■ PROBLEM DESCRIPTION ■
Report how many lines in the records below hold the word "Type". Add nothing to the number.

*** DATA UNDER STUDY Section Begins ***

(** X6.  A URL that ends with a slash is normalized like the URL without it,
    so the clone goes ahead, but the name is taken from the URL as given:
    it is empty, and without [--output] the text goes to [.txt]. *)
Theorem trailing_slash_loses_name (url : string) (fl : flags) :
  normalizeGitHubUrl (url +++ "/") = normalizeGitHubUrl url
  /\ repoName (url +++ "/") = EmptyString
  /\ (outputFlag fl = None -> outputPath fl (repoName (url +++ "/")) = ".txt"%string).
Proof.
  assert (repoName (url +++ "/") = EmptyString) as Hname.
  { unfold repoName.
    change (url +++ "/") with (url +++ String "/" EmptyString).
    rewrite split_separator. cbn [Str.split]. now rewrite pop_after. }
  split; [|split].
  - unfold normalizeGitHubUrl. now rewrite strip_append_slash.
  - exact Hname.
  - intros Hflag. unfold outputPath. now rewrite Hflag, Hname.
Qed.

Lemma trailing_slash_loses_name_witness :
  normalizeGitHubUrl "https://github.com/octocat/Spoon-Knife/"
  = Returns "https://github.com/octocat/Spoon-Knife"%string
  /\ outputPath defaultFlags (repoName "https://github.com/octocat/Spoon-Knife/")
     = ".txt"%string.
Proof.
  split; [reflexivity|].
  apply (trailing_slash_loses_name "https://github.com/octocat/Spoon-Knife" defaultFlags).
  reflexivity.
Defined.

(** X7.  For a URL whose last segment is a name without dot or slash, with or
    without the [.git] suffix, the repository takes that name and, when
    [--output] is not given, the text goes to [<name>.txt]. *)
Theorem repoName_of_last_segment (base name : string) (fl : flags) :
  Str.all (fun c => negb (Str.isDot c)) name = true ->
  Str.all (fun c => negb (Str.isSlash c)) name = true ->
  repoName (base +++ "/" +++ name +++ ".git") = name
  /\ repoName (base +++ "/" +++ name) = name
  /\ (outputFlag fl = None ->
      outputPath fl (repoName (base +++ "/" +++ name +++ ".git")) = name +++ ".txt").
Proof.
  intros Hdot Hslash.
  destruct (removeFirst_suffix name Hdot) as (Hgit & Hplain).
  assert (Str.all (fun c => negb (Str.isSlash c)) (name +++ ".git") = true) as Hslash'
      by (rewrite all_append, Hslash; reflexivity).
  assert (repoName (base +++ "/" +++ name +++ ".git") = name) as H1.
  { unfold repoName. change ("/" +++ name +++ ".git") with (String "/" (name +++ ".git")).
    rewrite split_separator, (split_single _ Hslash'), pop_after. exact Hgit. }
  split; [exact H1|]. split.
  - unfold repoName. change ("/" +++ name) with (String "/" name).
    rewrite split_separator, (split_single _ Hslash), pop_after. exact Hplain.
  - intros Hflag. unfold outputPath. now rewrite Hflag, H1.
Qed.

Lemma repoName_of_last_segment_witness :
  Str.all (fun c => negb (Str.isDot c)) "Spoon-Knife" = true
  /\ Str.all (fun c => negb (Str.isSlash c)) "Spoon-Knife" = true
  /\ repoName "https://github.com/octocat/Spoon-Knife.git" = "Spoon-Knife"%string.
Proof.
  split; [reflexivity|]. split; [reflexivity|].
  apply (repoName_of_last_segment "https://github.com/octocat" "Spoon-Knife" defaultFlags);
    reflexivity.
Defined.

(** ** More on the counters *)

Section Counters.

Context {L : Library}.
Variable o : options.

Lemma steps_skipped items :
  forall st st',
    steps o items st = Ok st' ->
    skippedFiles st'
    = skippedFiles st + (countIf isVisitFile items - countIf (eligibleItem o) items).
Proof.
  induction items as [|it items IH]; intros st st' H.
  - injection H as <-. unfold countIf; simpl. lia.
  - rewrite !countIf_cons.
    destruct it as [r f | r | d]; cbn [steps step bind] in H; try discriminate;
      apply IH in H; rewrite H; cbn [isVisitFile eligibleItem].
    + destruct (eligible o r f) eqn:El.
      * pose proof (classify_eligible o r f (processedFiles st) El) as Hc.
        unfold processFile.
        destruct (JS.truthy (maxFiles o) && (maxFiles o <=? processedFiles st)).
        -- destruct Hc as (size & ->). cbn [settle skippedFiles]. lia.
        -- destruct Hc as (size & content & [-> | ->]); cbn [settle skippedFiles]; lia.
      * rewrite (classify_skipped o r f st El). cbn [skip skippedFiles]. lia.
    + cbn [emit skippedFiles]. lia.
Qed.

Lemma steps_fragments items :
  forall st st',
    steps o items st = Ok st' ->
    countIf isFragment (trace o items st) = processedFiles st' - processedFiles st.
Proof.
  induction items as [|it items IH]; intros st st' H.
  - injection H as <-. unfold countIf; simpl. lia.
  - cbn [trace]. rewrite countIf_app.
    destruct it as [r f | r | d]; cbn [steps step bind] in H; try discriminate;
      cbn [step]; apply IH in H; rewrite H.
    + unfold processFile. cbn [emitted].
      destruct (classify o r f (processedFiles st)) as [ | | | |size|size c|size c];
        cbn [settle skip processedFiles];
        try (change (countIf isFragment []) with 0; lia);
        try (change (countIf isFragment [Fragment r size c]) with 1; lia).
      destruct (omittedFiles st =? 0);
        [change (countIf isFragment [Cutoff r size]) with 0
        |change (countIf isFragment []) with 0]; lia.
    + change (countIf isFragment (emitted o (EnterDirectory r) st)) with 0.
      cbn [emit processedFiles]. lia.
Qed.

(** X8.  How many files a run skips does not depend on the file limit: it is
    the number of visited files that some check skips.  The eligible ones
    are shared between processed and omitted. *)
Theorem skipped_and_eligible root st :
  run o root = Ok st ->
  skippedFiles st
  = countIf isVisitFile (traversal o "" root) - countIf (eligibleItem o) (traversal o "" root)
  /\ processedFiles st + omittedFiles st = countIf (eligibleItem o) (traversal o "" root).
Proof.
  intros H. destruct (run_inv _ _ _ H) as (walked & Hsteps & _ & Hp & Hs & Ho).
  pose proof (steps_counted _ _ _ _ Hsteps) as Hcount.
  pose proof (steps_skipped _ _ _ Hsteps) as Hskip.
  unfold counted in Hcount. simpl in Hcount, Hskip. lia.
Qed.

Lemma omittedList_unlimited items :
  maxFiles o = 0 -> forall st, omittedList o items st = [].
Proof.
  intros Hzero. induction items as [|it items IH]; intros st; [reflexivity|].
  cbn [omittedList].
  assert (match step o it st with Ok st' => omittedList o items st' | Throw _ => [] end = [])
    as -> by (destruct (step o it st); [apply IH | reflexivity]).
  rewrite app_nil_r.
  destruct it as [r f | r | d]; try reflexivity.
  destruct (classify o r f (processedFiles st)) as [ | | | |size|size c|size c] eqn:Hc;
    try reflexivity.
  apply classify_omit_read in Hc. destruct Hc as (_ & _ & Ht & _).
  unfold JS.truthy in Ht. rewrite Hzero in Ht. discriminate.
Qed.

(** X9.  Without a file limit ([maxFiles] is [0]) no file is omitted: every
    eligible file is processed, and the text holds neither a cutoff
    marker nor a summary line. *)
Theorem unlimited_run root st :
  maxFiles o = 0 ->
  run o root = Ok st ->
  omittedFiles st = 0
  /\ processedFiles st = countIf (eligibleItem o) (traversal o "" root)
  /\ countIf isFragment (pieces o root st) = processedFiles st
  /\ pieces o root st = trace o (traversal o "" root) initial
  /\ filter isCutoff (pieces o root st) = []
  /\ run o root = processDirectory o "" root initial.
Proof.
  intros Hzero H.
  destruct (run_inv _ _ _ H) as (walked & Hsteps & Hst & Hp & Hs & Ho).
  destruct (steps_cutoff _ _ _ _ Hsteps) as (Hom & Hmark).
  specialize (Hmark ltac:(simpl; lia)). simpl in Hom, Hmark.
  rewrite (omittedList_unlimited _ Hzero) in Hom, Hmark. simpl in Hom, Hmark.
  pose proof (steps_counted _ _ _ _ Hsteps) as Hcount.
  pose proof (steps_skipped _ _ _ Hsteps) as Hskip.
  pose proof (steps_fragments _ _ _ Hsteps) as Hfrag.
  unfold counted in Hcount. simpl in Hcount, Hskip, Hfrag.
  assert (omittedFiles st = 0) as Hzero' by lia.
  assert (pieces o root st = trace o (traversal o "" root) initial) as Hpieces
      by (unfold pieces; rewrite Hzero'; apply app_nil_r).
  split; [exact Hzero'|]. split; [lia|]. split; [rewrite Hpieces; lia|].
  split; [exact Hpieces|]. split; [now rewrite Hpieces|].
  rewrite H, processDirectory_steps, Hsteps. f_equal.
  rewrite Hst. replace (omittedFiles walked) with 0 by lia. reflexivity.
Qed.

Lemma steps_negative_limit items :
  maxFiles o < 0 ->
  forall st st',
    steps o items st = Ok st' -> 0 <= processedFiles st ->
    processedFiles st' = processedFiles st.
Proof.
  intros Hneg. induction items as [|it items IH]; intros st st' H Hnn.
  - now injection H as <-.
  - destruct it as [r f | r | d]; cbn [steps step bind] in H; try discriminate.
    + assert (processedFiles (processFile o r f st) = processedFiles st) as Hsame.
      { destruct (eligible o r f) eqn:El.
        - pose proof (classify_eligible o r f (processedFiles st) El) as Hc.
          assert (JS.truthy (maxFiles o) && (maxFiles o <=? processedFiles st) = true) as Ht.
          { unfold JS.truthy.
            destruct (Z.eqb_spec (maxFiles o) 0); [lia|].
            destruct (Z.leb_spec (maxFiles o) (processedFiles st)); [reflexivity | lia]. }
          rewrite Ht in Hc. destruct Hc as (size & Hc).
          unfold processFile. now rewrite Hc.
        - now rewrite (classify_skipped o r f st El). }
      apply IH in H; [|lia]. lia.
    + apply IH in H; [|exact Hnn]. exact H.
Qed.
(** X11. When a worker sends a signal other than 'done', 'error' and
    'progress', [do_singleshot_analysis] raises [ValueError]; the analysis
    loop catches it, raises a [RuntimeError] in a thread of its own, pauses
    analysis and completes its round: the loop goes on. *)
Theorem invalid_signal_pauses_analysis fuel filepath progress m rest s fps r :
  DataFrameModel.columns_wf (shots_model s) →
  DataFrameModel.table_of (shots_model s) fps →
  fps !! r = Some filepath →
  analysis_pending s = true → analysis_paused s = false →
  DataFrameModel.get_first_incomplete (shots_model s)
  = Returns (Some filepath) →
  exists_ s filepath = true →
  from_singleshot s = progress ++ m :: rest →
  Forall (λ m, signal m = "progress") progress →
  signal m ≠ "done" → signal m ≠ "error" → signal m ≠ "progress" →
  Forall reports_results (progress ++ [m]) →
  (∃ s1, do_singleshot_analysis filepath s = (Fails ValueError, s1))
  ∧ ∃ s', analysis_loop_round (S fuel) s = (Done (), s')
      ∧ analysis_paused s' = true
      ∧ raised_in_thread s' = raised_in_thread s ++ [RuntimeError]
      ∧ to_singleshot s' = to_singleshot s ++ [filepath]
      ∧ from_singleshot s' = rest.
Proof.
  intros Hwf Ht Hr Hpending Hpaused Hfirst Hexists Hqueue Hprogress
    Hdone Herror Hprog Hdata.
  apply Forall_app in Hdata as [Hdata Hdata_m].
  rewrite Forall_singleton in Hdata_m.
  apply String.eqb_neq in Hdone, Herror, Hprog.
  assert (Hfails : ∀ s0,
    shots_model s0 = shots_model s → exists_ s0 = exists_ s →
    from_singleshot s0 = from_singleshot s →
    ∃ s1, do_singleshot_analysis filepath s0 = (Fails ValueError, s1)
      ∧ analysis_paused s1 = analysis_paused s0
      ∧ raised_in_thread s1 = raised_in_thread s0
      ∧ to_singleshot s1 = to_singleshot s0 ++ [filepath]
      ∧ from_singleshot s1 = rest).
  { intros s0 Hmodel Hdisk Hfrom.
    unfold do_singleshot_analysis, fbind at 1. cbn [fgets].
    rewrite Hdisk, Hexists. cbn [negb]. unfold fbind at 1. cbn [fmodify].
    set (s0' := put_to_singleshot filepath s0).
    change (from_singleshot s0') with (from_singleshot s0).
    rewrite Hfrom, Hqueue.
    destruct (singleshot_progress_run filepath (m :: rest) fps r progress s0')
      as (s1 & -> & Hwf1 & Ht1 & Hto1 & Hpaused1 & Hraised1 & _);
      [by (change (shots_model s0') with (shots_model s0); rewrite Hmodel)..
      |done|done|done|].
    cbn [singleshot_replies].
    destruct (singleshot_receive filepath m rest
      (if String.eqb (signal m) "done" then fret ()
       else if String.eqb (signal m) "error" then
         do! present := fgets (λ s, exists_ s filepath) in
         if negb present
         then on_model (DataFrameModel.mark_as_deleted_off_disk filepath)
         else pause_analysis
       else if String.eqb (signal m) "progress"
       then singleshot_replies filepath rest
       else λ s, (Fails ValueError, s)) s1 fps r Hwf1 Ht1 Hr Hdata_m)
      as (sm & Hrun & _).
    rewrite Hrun, Hdone, Herror, Hprog.
    eexists. split; [reflexivity|].
    cbn [to_singleshot from_singleshot analysis_paused raised_in_thread
         shots_model set_shots_model got_from_singleshot].
    by split_and!. }
  split.
  { destruct (Hfails s) as (s1 & Hrun & _); [done..|]. eauto. }
  unfold analysis_loop_round, fbind at 1. cbn [fgets]. rewrite Hpending.
  cbn [negb]. unfold try_except, analysis_try, fbind at 1. cbn [fmodify].
  set (s0 := set_analysis_pending false s).
  unfold fbind at 1. cbn [analysis_rounds]. unfold fbind at 1. cbn [fgets].
  change (analysis_paused s0) with (analysis_paused s). rewrite Hpaused.
  cbn [negb].
  rewrite (fbind_Done _ _ _ _ _
             (get_first_incomplete_Done s0 (Some filepath) Hfirst)).
  unfold fbind at 1. cbn [fmodify]. unfold fbind at 1.
  destruct (Hfails (log_info (Analysing filepath) s0))
    as (s1 & -> & Hpaused1 & Hraised1 & Hto1 & Hfrom1); [done..|].
  cbn [is_Exception]. unfold fbind at 1. cbn [fmodify]. unfold pause_analysis.
  cbn [fmodify].
  eexists. split; [reflexivity|].
  cbn [to_singleshot from_singleshot analysis_paused raised_in_thread
       set_analysis_paused raise_exception_in_thread].
  rewrite Hraised1, Hto1, Hfrom1. by split_and!.
Qed.
(** * Registration gateway: a shallow embedding of [server.js]

    The program is one Express application with two routes.  [POST
    /api/register] runs behind a rate limiter, checks three fields of the
    JSON body, derives a salted token for the administrator account and
    issues one [createUser] call to the upstream server; [GET /api/health]
    reports the configuration.  The embedding keeps the JavaScript values the
    handler really receives (any JSON document, not only strings), the
    coercions the engine applies to them, and the effects of the handler
    (random bytes, the outbound call, the log line) as an explicit tree. *)

From Stdlib Require Import ZArith NArith Ascii String.
From stdpp Require Import gmap list strings.
(** * pyepics [lib/device.py]: the [Device] wrapper around [epics.PV]

    A [Device] groups process variables (PVs) sharing a name prefix.  It
    keeps a dictionary [_pvs] from full PV names to handles obtained from
    the external [epics] library, fills it on demand, and forwards [get]
    and [put] to the handle.

    The external library is an interface ([EpicsLib]); the methods of the
    class are computations in a state-and-exception monad over a [World]
    made of the device object, the state of the external library and the
    record of the calls that crossed the boundary to it. *)

From Stdlib Require Import Floats.PrimFloat.
From stdpp Require Import base option list gmap strings pretty.

(** ** Results of calls that may raise *)

Inductive Res (E A : Type) : Type :=
  | Ok (a : A)
  | Raise (e : E).
Arguments Ok {E A} a.
Arguments Raise {E A} e.

(** Exceptions seen by the caller of a [Device] method: either raised by
    the external library ([ExtError]), or Python's own [KeyError] of the
    subscription [self._pvs[pvname]]. *)
Inductive Exc (Exn : Type) : Type :=
  | ExtError (e : Exn)
  | KeyError (key : string).
Arguments ExtError {Exn} e.
Arguments KeyError {Exn} key.
(** C3. If the continuation raises, [dispatch] raises the same error, and
    nothing is printed: the world is the one the continuation left. *)
Theorem dispatch_propagates_the_error request w e w2 :
  pipeline request (entered clock w) = (inl e, w2) ->
  outcome (invoke clock pipeline request w) = inl e
  /\ prints_of (trace (invoke clock pipeline request w)) = []
  /\ final (invoke clock pipeline request w) = w2.
Proof. intros H. rewrite invoke_eq, H. repeat split. Qed.

(** C4. For every request the continuation completes, exactly one record
    is printed, and it is the line
    [[LOG] Path: <path> | Execution Time: <duration>ms | Status: <status_code>]
    with the request's path, the elapsed milliseconds and the status code
    of the returned response.  The elapsed milliseconds are finite when the
    two clock readings are below [2^64]; and a finite duration is written
    as digits, a point and exactly two digits, with a minus sign in front
    exactly when its sign bit is set, and reads back as the number of
    hundredths nearest to it, the even one on a tie. *)
Theorem dispatch_prints_one_log_line request w response w2 :
  pipeline request (entered clock w) = (inr response, w2) ->
  let start_time := fst (clock (env w)) in
  let end_time := fst (clock (env w2)) in
  let duration :=
    float_mul (float_sub end_time start_time) (float_of_Z 1000) in
  let line :=
    py "[LOG] Path: " ++ path (url request) ++ py " | Execution Time: "
    ++ format_2f duration ++ py "ms | Status: "
    ++ str_of_Z (status_code response) in
  prints_of (trace (invoke clock pipeline request w)) = [line]
  /\ stdout (final (invoke clock pipeline request w)) = stdout w2 ++ [line]
  /\ (float_below 64 start_time = true -> float_below 64 end_time = true ->
      is_finite duration = true)
  /\ (is_finite duration = true ->
      two_decimals (format_2f duration) = true
      /\ startswith (py "-") (format_2f duration) = float_signbit duration
      /\ exists n,
           read_hundredths (format_2f duration) = Some n
           /\ nearest_hundredths (float_value duration) n).
Proof.
  intros H start_time end_time duration line. rewrite invoke_eq, H.
  split; [reflexivity|]. split; [reflexivity|]. split.
  - intros H0 H1. apply duration_finite; assumption.
  - intros Hfin. split; [apply format_2f_two_decimals, Hfin|].
    split; [apply format_2f_sign, Hfin|apply format_2f_nearest, Hfin].
Qed.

*** DATA UNDER STUDY Section Ends ***

■ SOLUTION FOR THIS EXERCISE ■
2